[Dataset entries]

• • •

(** C19. The decay sweep converges. The sweep is a function of the clock alone: sweeping now
    and again later leaves the store that the later sweep alone would have left, so missed,
    repeated and interrupted sweeps end at the same store, and a sweep is idempotent. *)
Theorem decay_sweep_converges (cs : list FountainDecayCandidate) (now later : instant) (st : FountainStore)
    (Hnow : (now <= later)%Z)
    (Hrange : forall c, In c cs -> (later - cand_admitted_at c <= (2 ^ 63 - 1) * 1000000)%Z) :
  fst (sweep_consent_decay cs later (fst (sweep_consent_decay cs now st))) =
  fst (sweep_consent_decay cs later st).
Proof.
  rewrite !sweep_limits, limits_manifests. apply limits_absorb. intros cid k Hk.
  rewrite <- list_elem_of_In, list_elem_of_omap in Hk. destruct Hk as (c & Hc & Hl).
  unfold candidate_limit, consent_decay_target_tier in Hl.
  destruct (consent_decay_class_from_envelope (cand_envelope c)) as [class|] eqn:Ec; simpl in Hl; [|done].
  set (tier := target_tier class (now - cand_admitted_at c)) in *.
  set (tier' := target_tier class (later - cand_admitted_at c)).
  assert (Hsev : (tier_severity tier <= tier_severity tier')%N).
  { apply decay_clock_monotone; [lia|]. apply Hrange. by apply list_elem_of_In. }
  destruct (decide (tier = TierFull)) as [|Hne]; [done|].
  destruct (manifests st !! _) as [[m at_]|] eqn:Em; simpl in Hl; [|done]. simplify_eq.
  exists (N.to_nat (keep_count tier' m)). split.
  - rewrite <- list_elem_of_In, list_elem_of_omap. exists c. split; [done|].
    unfold candidate_limit, consent_decay_target_tier. rewrite Ec. simpl. fold tier'.
    destruct (decide (tier' = TierFull)) as [E|]; [rewrite E in Hsev; by destruct tier|]. by rewrite Em.
  - pose proof (keep_count_antitone tier tier' m Hsev). lia.
Qed.

(** ** Accounting *)

Lemma size_drop rows st cid :
  NoDup rows -> (forall r, In r rows -> In r (symbol_rows st cid)) ->
  (size (content_symbols (drop_symbols rows st)) + length rows = size (content_symbols st))%nat.
Proof.
  unfold drop_symbols; simpl. induction 1 as [|r rows Hr Hn IH]; intros Hin; simpl; [lia|].
  rewrite <- IH by (intros; apply Hin; by right).
  assert (Hl : is_Some (content_symbols (drop_symbols rows st) !! symbol_key r)).
  { assert (H : In r (symbol_rows (drop_symbols rows st) cid)).
    { apply rows_after_drop; [intros; apply Hin; by right|]. split; [apply Hin; by left|].
      by rewrite <- list_elem_of_In. }
    apply rows_In in H as [_ H]. by rewrite H. }
  rewrite map_size_delete. unfold drop_symbols in Hl. simpl in Hl. destruct Hl as [x Hl]. rewrite Hl.
  assert (0 < size (foldr (fun s t => delete (symbol_key s) t) (content_symbols st) rows))%nat; [|lia].
  apply Nat.neq_0_lt_0. rewrite map_size_non_empty_iff. intros E. rewrite E in Hl. by rewrite lookup_empty in Hl.
Qed.

Lemma evict_size st cid kind t :
  let '(st', n) := evict_fountain_content_to_tier st cid kind t in
  (size (content_symbols st') + N.to_nat n = size (content_symbols st))%nat.
Proof.
  unfold evict_fountain_content_to_tier, evicted_rows. fold (ranked st cid).
  destruct (manifests st !! (cid, kind)) as [[m at_]|]; [|lia].
  unfold len. rewrite Nat2N.id. apply (size_drop _ _ cid).
  - pose proof (ranked_NoDup st cid) as H. rewrite <- (take_drop (N.to_nat (keep_count t m)) (ranked st cid)) in H.
    by apply NoDup_app in H as (_ & _ & H).
  - intros r Hr. apply ranked_In. by eapply drop_In.
Qed.

Lemma evict_manifests st cid kind t : manifests (fst (evict_fountain_content_to_tier st cid kind t)) = manifests st.
Proof. unfold evict_fountain_content_to_tier. by destruct (manifests st !! _) as [[m at_]|]. Qed.

(** What a sweep reports. Every candidate is scanned, those that declare a class are
    counted, the symbols reported evicted are exactly those that left the table, and no
    manifest is touched. *)
Theorem sweep_report_exact (cs : list FountainDecayCandidate) (now : instant) (st : FountainStore) :
  let '(st', r) := sweep_consent_decay cs now st in
  content_scanned r = len cs /\
  content_with_decay_class r
    = len (List.filter (fun c => is_some (consent_decay_class_from_envelope (cand_envelope c))) cs) /\
  (size (content_symbols st') + N.to_nat (symbols_evicted r) = size (content_symbols st))%nat /\
  (content_decayed r <= symbols_evicted r)%N /\
  manifests st' = manifests st.
Proof.
  assert (H : forall st r, let '(st', r') := fold_left (decay_one now) cs (st, r) in
    content_scanned r' = (content_scanned r + len cs)%N /\
    content_with_decay_class r' = (content_with_decay_class r
      + len (List.filter (fun c => is_some (consent_decay_class_from_envelope (cand_envelope c))) cs))%N /\
    (size (content_symbols st') + N.to_nat (symbols_evicted r')
      = size (content_symbols st) + N.to_nat (symbols_evicted r))%nat /\
    (content_decayed r' + symbols_evicted r <= symbols_evicted r' + content_decayed r)%N /\
    manifests st' = manifests st).
  { clear st. induction cs as [|c cs' IH]; intros st r; cbn [fold_left]; [unfold len; simpl; repeat split; lia|].
    unfold decay_one at 2. unfold consent_decay_target_tier. cbn [List.filter]. rewrite len_cons.
    destruct (consent_decay_class_from_envelope (cand_envelope c)) as [class|]; simpl.
    - rewrite len_cons. destruct (decide _).
      + match goal with |- context[fold_left _ _ (?s, ?q)] => specialize (IH s q) end.
        destruct (fold_left _ _ _). simpl in IH. destruct IH as (-> & -> & ? & ? & ?). repeat split; lia || done.
      + pose proof (evict_size st (cand_content_id c) (cand_corpus_kind c)
          (target_tier class (now - cand_admitted_at c))) as Hz.
        pose proof (evict_manifests st (cand_content_id c) (cand_corpus_kind c)
          (target_tier class (now - cand_admitted_at c))) as Hm.
        destruct (evict_fountain_content_to_tier _ _ _ _) as [st1 gone]. simpl in Hm.
        match goal with |- context[fold_left _ _ (?s, ?q)] => specialize (IH s q) end.
        destruct (fold_left _ _ _). simpl in IH. destruct IH as (-> & -> & ? & ? & ->).
        repeat split; [lia|lia|lia| |done]. destruct (N.ltb_spec 0 gone); lia.
    - match goal with |- context[fold_left _ _ (?s, ?q)] => specialize (IH s q) end.
      destruct (fold_left _ _ _). simpl in IH. destruct IH as (-> & -> & ? & ? & ?). repeat split; lia || done. }
  specialize (H st (mk_report 0 0 0 0)). unfold sweep_consent_decay.
  destruct (fold_left _ _ _) as [st' r]. simpl in H. destruct H as (? & ? & ? & ? & ?). repeat split; try done; lia.
Qed.

(** ** Reads *)

Definition read_class (c : FountainContent) : FountainReadClass :=
  match c with FullContent _ _ => ClassFull | PartialContent _ _ _ => ClassPartial | EnvelopeOnly _ => ClassEnvelopeOnly end.

Section Reads.
Context `{FountainCrypto}.

Lemma assemble_authentic m l :
  forallb (authentic m) l = true -> (len l < 2 ^ 32)%N ->
  assemble_fountain_content m l = inr
    match classify (len l) (n_source m) (min_viable_symbols m) with
    | ClassFull => FullContent m l
    | ClassPartial => PartialContent m l (len l)
    | ClassEnvelopeOnly => EnvelopeOnly m
    end.
Proof. intros Ha Hl. unfold assemble_fountain_content. by rewrite Ha, N.mod_small. Qed.

Lemma forallb_perm {A} (f : A -> bool) l l' : Permutation l l' -> forallb f l = forallb f l'.
Proof. intros Hp. apply eq_true_iff_eq. rewrite !forallb_forall. by setoid_rewrite Hp. Qed.

Lemma rows_perm_ranked st cid : Permutation (symbol_rows st cid) (ranked st cid).
Proof. symmetry. apply sort_by_perm. Qed.

Lemma take_min_length {A} k (l : list A) :
  take (N.to_nat (N.min k (N.of_nat (length l)))) l = take (N.to_nat k) l.
Proof.
  destruct (N.le_ge_cases k (N.of_nat (length l))) as [L|L]; [by rewrite N.min_l|].
  rewrite N.min_r by done. rewrite !take_ge; [done|lia|lia].
Qed.

(** What a read over authentic rows answers. *)
Lemma get_authentic st cid kind m at_ :
  manifests st !! (cid, kind) = Some (m, at_) ->
  forallb (authentic m) (symbol_rows st cid) = true -> (len (symbol_rows st cid) < 2 ^ 32)%N ->
  exists c, get_fountain_content st cid kind = inr (Some c) /\
    read_class c = classify (len (symbol_rows st cid)) (n_source m) (min_viable_symbols m) /\
    (forall s, In s (content_symbols_of c) -> In s (symbol_rows st cid)) /\
    (read_class c <> ClassEnvelopeOnly -> Permutation (content_symbols_of c) (symbol_rows st cid)).
Proof.
  intros Hm Ha Hl. unfold get_fountain_content. rewrite Hm.
  set (l := sort_by by_id (symbol_rows st cid)).
  assert (Hp : Permutation l (symbol_rows st cid)) by apply sort_by_perm.
  rewrite assemble_authentic.
  - rewrite (len_perm _ _ Hp). eexists. split; [done|].
    destruct (classify _ _ _); simpl; (split; [done|]); split; try done; intros s; by rewrite ?Hp.
  - by rewrite (forallb_perm _ _ _ Hp).
  - by rewrite (len_perm _ _ Hp).
Qed.

(** C20. Degradation follows the tiers. When the symbols a node holds for a content match its
    manifest, a read after an eviction to a tier answers, and its class is that of the lesser
    of the tier's count and what was held: whole content while the source symbols are kept,
    partial content while the viable minimum is, the envelope after. What it serves are
    symbols that were held, each with the hash the manifest signs for its place. *)
Theorem tiers_degrade (st : FountainStore) (content_id corpus_kind : string) (m : FountainManifestV1)
    (at_ : instant) (t : FountainTier)
    (Hm : manifests st !! (content_id, corpus_kind) = Some (m, at_))
    (Hheld : forallb (authentic m) (symbol_rows st content_id) = true)
    (Hcount : (len (symbol_rows st content_id) < 2 ^ 32)%N) :
  let st' := fst (evict_fountain_content_to_tier st content_id corpus_kind t) in
  let kept := N.min (keep_count t m) (len (symbol_rows st content_id)) in
  exists c, get_fountain_content st' content_id corpus_kind = inr (Some c) /\
    read_class c = classify kept (n_source m) (min_viable_symbols m) /\
    (forall s, In s (content_symbols_of c) -> In s (symbol_rows st content_id) /\ authentic m s = true) /\
    (read_class c <> ClassEnvelopeOnly ->
       Permutation (content_symbols_of c) (take (N.to_nat kept) (ranked st content_id))).
Proof.
  cbv zeta. unfold evict_fountain_content_to_tier, evicted_rows. fold (ranked st content_id). rewrite Hm. cbn [fst].
  set (keep := keep_count t m). set (st' := drop_symbols _ st).
  assert (Er : ranked st' content_id = take (N.to_nat keep) (ranked st content_id)) by apply ranked_evicted.
  assert (Hsub : forall s, In s (symbol_rows st' content_id) -> In s (symbol_rows st content_id)).
  { intros s Hs. rewrite <- ranked_In, Er in Hs. apply ranked_In. by eapply take_In. }
  assert (Hn : len (symbol_rows st' content_id) = N.min keep (len (symbol_rows st content_id))).
  { rewrite <- !len_ranked, Er. unfold len. rewrite length_take. lia. }
  rewrite forallb_forall in Hheld.
  destruct (get_authentic st' content_id corpus_kind m at_ Hm) as (c & Hc & Hcl & Hin & Hp).
  - apply forallb_forall. intros s Hs. apply Hheld. by apply Hsub.
  - lia.
  - exists c. rewrite Hn in Hcl. split; [done|]. split; [done|]. split.
    + intros s Hs. apply Hin, Hsub in Hs. split; [done|by apply Hheld].
    + intros Hne. rewrite (Hp Hne), rows_perm_ranked, Er.
      rewrite <- len_ranked. unfold len. by rewrite take_min_length.
Qed.

(** ** Admission *)

Lemma check_symbols_ok m seen l :
  check_symbols m seen l = inr tt ->
  (forall s, In s l -> sym_content_id s = fm_content_id m /\ (symbol_id s < total_symbols m)%N
                       /\ authentic m s = true) /\
  NoDup (map symbol_id l) /\ (forall i, i ∈ seen -> i ∉ map symbol_id l).
Proof.
  revert seen. induction l as [|s l IH]; intros seen; simpl; [intros _; split; [by intros ? []|]; split; [constructor|intros ? _; apply not_elem_of_nil]|].
  destruct (String.eqb_spec (sym_content_id s) (fm_content_id m)) as [Ec|]; simpl; [|done].
  destruct (N.leb_spec (total_symbols m) (symbol_id s)) as [|Lt]; [discriminate|].
  destruct (bool_decide_reflect (symbol_id s ∈ seen)) as [|Hns]; [done|].
  destruct (symbol_hashes m !! N.to_nat (symbol_id s)) as [h|] eqn:Eh; [|done].
  destruct (String.eqb_spec (symbol_sha256_hex (symbol_bytes s)) h) as [Eq|]; simpl; [|done].
  intros Hok. destruct (IH _ Hok) as (Hall & Hnd & Hseen). split; [|split].
  - intros x [<-|Hx]; [|by apply Hall]. split; [done|]. split; [done|]. unfold authentic. rewrite Eh.
    by apply String.eqb_eq.
  - constructor; [|done]. apply Hseen. by apply elem_of_cons; left.
  - intros i Hi. rewrite elem_of_cons. intros [->|Hin]; [done|]. eapply Hseen; [|exact Hin].
    by apply elem_of_cons; right.
Qed.

Lemma put_ok m symbols now st st' :
  put_fountain_content m symbols now st = inr st' ->
  st' = store_planned m symbols now st /\ check_symbols m [] symbols = inr tt.
Proof.
  unfold put_fountain_content, check_admission_via_envelope, check_admission.
  destruct (get_str (fm_envelope m) "pubkey_ed25519"); [|done].
  destruct (negb _); [done|]. destruct (_ =s ""); [done|]. destruct (verify_hybrid _ _ _ _ _); try done.
  destruct (negb _); [done|]. destruct (check_symbols m [] symbols) as [|[]]; [done|].
  destruct (_ <=? _)%N; [done|]. intros. by simplify_eq.
Qed.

• • •

(What you need to do): Transcribe, exactly and without additions, the lines of the records above, beginning with the line that contains "set (keep := keep_count" and ending with the line that contains "assert (Hn : len", both included.

(Exercise answer):
  set (keep := keep_count t m). set (st' := drop_symbols _ st).
  assert (Er : ranked st' content_id = take (N.to_nat keep) (ranked st content_id)) by apply ranked_evicted.
  assert (Hsub : forall s, In s (symbol_rows st' content_id) -> In s (symbol_rows st content_id)).
  { intros s Hs. rewrite <- ranked_In, Er in Hs. apply ranked_In. by eapply take_In. }
  assert (Hn : len (symbol_rows st' content_id) = N.min keep (len (symbol_rows st content_id))).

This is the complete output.